The mammalian immune system has evolved to tolerate commensal microbes that inhabit our mucosal surfaces. Two recent studies explore how intestinal immunity achieves this state of tolerance and show that IgA enforces commensalism of pathobiont Candida species.

Fungi are common components of the mammalian intestinal microbiota, known as the mycobiota1. In healthy people, these fungal communities interact largely with the intestinal mucosa as non-pathogenic commensal microbes2. However, several studies have indicated that some members, including Candida species (spp.), can aggravate serious chronic inflammatory bowel diseases (IBD), like Crohn’s disease (CD) and ulcerative colitis (UC)2. Commensal intestinal Candida spp. can also be detected in the bloodstream and can cause lethal systemic infections, especially in individuals with a compromised immune system, such as patients who have received an organ transplant3. Until now, it has not been clear how fungal species with the potential to cause disease can safely inhabit the intestinal mucosa without causing harm.
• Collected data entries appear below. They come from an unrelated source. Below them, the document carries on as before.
(** The object literal pushed on a match, for a scope that is an object. *)
Definition matchRecord (packageDetails : PackageDetails.t)
    (s : Scope.t) (role : option Role.t) : MatchRecord :=
  {| accessPackageName := PackageDetails.displayName packageDetails;
     accessPackageId := PackageDetails.id packageDetails;
     resourceName := JS.or_else (Scope.displayName s) (JS.Str "N/A");
     resourceType := Scope.originSystem s;
     resourceId := Scope.originId s;
     roleName := JS.or_else (role_displayName role) (JS.Str "N/A") |}.

(** Evaluating that literal: [scope.displayName] on a [null] scope throws. *)
Definition makeRecord (packageDetails : PackageDetails.t)
    (scope : option Scope.t) (role : option Role.t) : Async MatchRecord :=
  match scope with
  | None => throw (TypeError "Cannot read properties of null (reading 'displayName')")
  | Some s => ret (matchRecord packageDetails s role)
  end.

(** [for (const roleScope of packageDetails.resourceRoleScopes) { .. }] *)
Fixpoint forEachRoleScope (searchType searchValue : JS.value)
    (packageDetails : PackageDetails.t) (roleScopes : list RoleScope.t) : Async unit :=
  match roleScopes with
  | [] => ret tt
  | roleScope :: rest =>
      let scope := RoleScope.scope roleScope in
      let role := RoleScope.role roleScope in
      (if isMatch searchType searchValue scope
       then r <- makeRecord packageDetails scope role ;; results_push r
       else ret tt) ;;
      forEachRoleScope searchType searchValue packageDetails rest
  end.

(** The body of the outer loop's [try]. *)
Definition processPackage (d : Directory) (searchType searchValue : JS.value)
    (pkg : PackageSummary.t) : Async unit :=
  packageDetails <- graph_get (GetAccessPackage (PackageSummary.id pkg))
                              (accessPackage d (PackageSummary.id pkg)) ;;
  match PackageDetails.resourceRoleScopes packageDetails with
  | None => ret tt                                   (* !resourceRoleScopes: continue *)
  | Some [] => ret tt                                (* length === 0: continue *)
  | Some roleScopes => forEachRoleScope searchType searchValue packageDetails roleScopes
  end.

(** [for (const pkg of accessPackagesResponse.value) { try {..} catch (pkgError) {..} }] *)
Fixpoint forEachPackage (d : Directory) (searchType searchValue : JS.value)
    (pkgs : list PackageSummary.t) : Async unit :=
  match pkgs with
  | [] => ret tt
  | pkg :: rest =>
      try_catch (processPackage d searchType searchValue pkg)
                (fun pkgError => ret tt) ;;
      forEachPackage d searchType searchValue rest
  end.

Definition post_api_search (d : Directory) (body : SearchRequest.t) : Async Response :=
  try_catch
    (let searchType := SearchRequest.searchType body in
     let searchValue := SearchRequest.searchValue body in
     if negb (JS.truthy searchType) || negb (JS.truthy searchValue)
     then ret (res_status_json 400 (ErrorBody "Missing searchType or searchValue"))
     else
       template [searchType; searchValue] ;;      (* console.log(`Searching for ..`) *)
       new_results ;;
       accessPackagesResponse <- graph_get ListAccessPackages (accessPackages d) ;;
       forEachPackage d searchType searchValue accessPackagesResponse ;;
       results <- get_results ;;
       ret (res_json (SearchBody results searchType searchValue)))
    (fun error =>
       ret (res_status_json 500
              (ErrorDetailsBody "Failed to search access packages" (message error)))).

(** ** POST /api/resolveGroup *)

Module GroupRequest.
(** [const { groupName } = req.body] *)
Record t := { groupName : JS.value }.
End GroupRequest.

Definition post_api_resolveGroup (d : Directory) (body : GroupRequest.t) : Async Response :=
  try_catch
    (let groupName := GroupRequest.groupName body in
     if negb (JS.truthy groupName)
     then ret (res_status_json 400 (ErrorBody "Missing groupName"))
     else
       template [groupName] ;;                    (* console.log(`Resolving group: ..`) *)
       template [groupName] ;;                    (* .filter(`displayName eq '..'`) *)
       groups_value <- graph_get (ListGroups groupName) (groups d groupName) ;;
       match groups_value with
       | [] => ret (res_status_json 404 (ErrorBody "Group not found"))
       | g :: _ => ret (res_json (GroupBody (Group.id g) (Group.displayName g)))
       end)
    (fun error =>
       ret (res_status_json 500
              (ErrorDetailsBody "Failed to resolve group" (message error)))).

(** ** POST /api/resolveApplication *)

Module ApplicationRequest.
(** [const { applicationName } = req.body] *)
Record t := { applicationName : JS.value }.
End ApplicationRequest.

(** The arrow function given to [servicePrincipals.value.map]. *)
Definition toApplication (sp : ServicePrincipal.t) : ApplicationRef :=
  {| objectId := ServicePrincipal.id sp;
     app_displayName := ServicePrincipal.displayName sp;
     app_appId := ServicePrincipal.appId sp |}.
Two articles, by Doron et al.4 in this issue of Nature Microbiology and by Ost et al.5 in Nature, provide new insights by showing that the intestinal mucosa induces an immunoglobulin A (IgA) response that specifically targets pathogenic fungal morphologies of Candida spp. (Fig. 1). These findings reveal that there is a homeostatic anti-fungal response in the healthy gut mucosa that enforces commensalism and helps to reduce the impact of Candida-associated tissue pathology in a mouse model of colitis.

Fig. 1: IgA targets Candida hyphae–associated virulence factors.
figure 1

Candida species are commonly found within the mammalian mycobiota in the gut lumen and usually interact with healthy gut mucosa as non-pathogenic yeasts. The intestinal mucosa can induce an IgA response that specifically targets Candida hyphae, resulting in commensalism of Candida yeast cells. The tissue-damaging virulence factors expressed by hyphae are targets of anti-Candida IgA, and this response is dependent on the presence of B and T cells within the lamina propria. How hyphae induce T- and B-cell responses is currently unclear. In addition, IgA can limit intestinal tissue damage caused by hyphal forms of Candida species; however, this is dysregulated in IBD, such as CD.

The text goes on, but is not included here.